Definition ParseVisible (fuel : nat) : M string :=
  inner_tag <- ReadTag ;;
  inner_len <- ReadLength ;;
  if negb (IsVisibleLikeTag inner_tag)
  then throw (PinParseError "Expected string type inside explicit tag")
  else if negb (constructed inner_tag)
  then
    if indefinite inner_len
    then throw (PinParseError "Primitive string used with indefinite length")
    else ParseString (length inner_len)
  else
    offset <- get_offset ;;
    let inner_indef := indefinite inner_len in
    let inner_end := if inner_indef then size buffer else offset +w length inner_len in
    combined <-
      loop fuel
        (fun combined : string =>
           eoc <- (if inner_indef then IsEoc else ret false) ;;
           if eoc then advance 2 ;; ret (Break combined)
           else
             offset <- get_offset ;;
             if negb inner_indef && (inner_end <=? offset) then ret (Break combined)
             else
               chunk_tag <- ReadTag ;;
               chunk_len <- ReadLength ;;
               if IsVisibleLikeTag chunk_tag && negb (constructed chunk_tag)
                  && negb (indefinite chunk_len)
               then
                 chunk <- ParseString (length chunk_len) ;;
                 ret (Continue (combined ++ chunk)%string)
               else SkipElement fuel ;; ret (Continue combined))
        EmptyString ;;
    offset <- get_offset ;;
    when (negb inner_indef && (offset <? inner_end)) (set_offset inner_end) ;;
    ret combined.

(** In the loop bodies below the value [Some s] stands for [return s] from
    the enclosing function and [None] for falling through to the next
    statement; [extract limit] stands for the recursive call
    [ExtractVisibleLike(buffer, offset, limit)]. *)

(** One round of the inner [while (true)] loop of [ExtractVisibleLike]. *)
Definition ExtractVisibleLike_inner_round
           (extract : Z -> M (option string)) (limit : Z) (_ : unit)
  : M (step unit (option string)) :=
  eoc <- IsEoc ;;
  if eoc then advance 2 ;; ret (Break None)
  else
    inner <- extract limit ;;
    match inner with
    | Some s => ret (Break (Some s))
    | None => ret (Continue tt)
    end.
· · · · ·
Exercise brief
Of all the entries above, output exactly the lines between the one holding "let inner_indef := indefinite" and the one holding "eoc <- (if inner_indef", inclusive.

Completed task
    let inner_indef := indefinite inner_len in
    let inner_end := if inner_indef then size buffer else offset +w length inner_len in
    combined <-
      loop fuel
        (fun combined : string =>
           eoc <- (if inner_indef then IsEoc else ret false) ;;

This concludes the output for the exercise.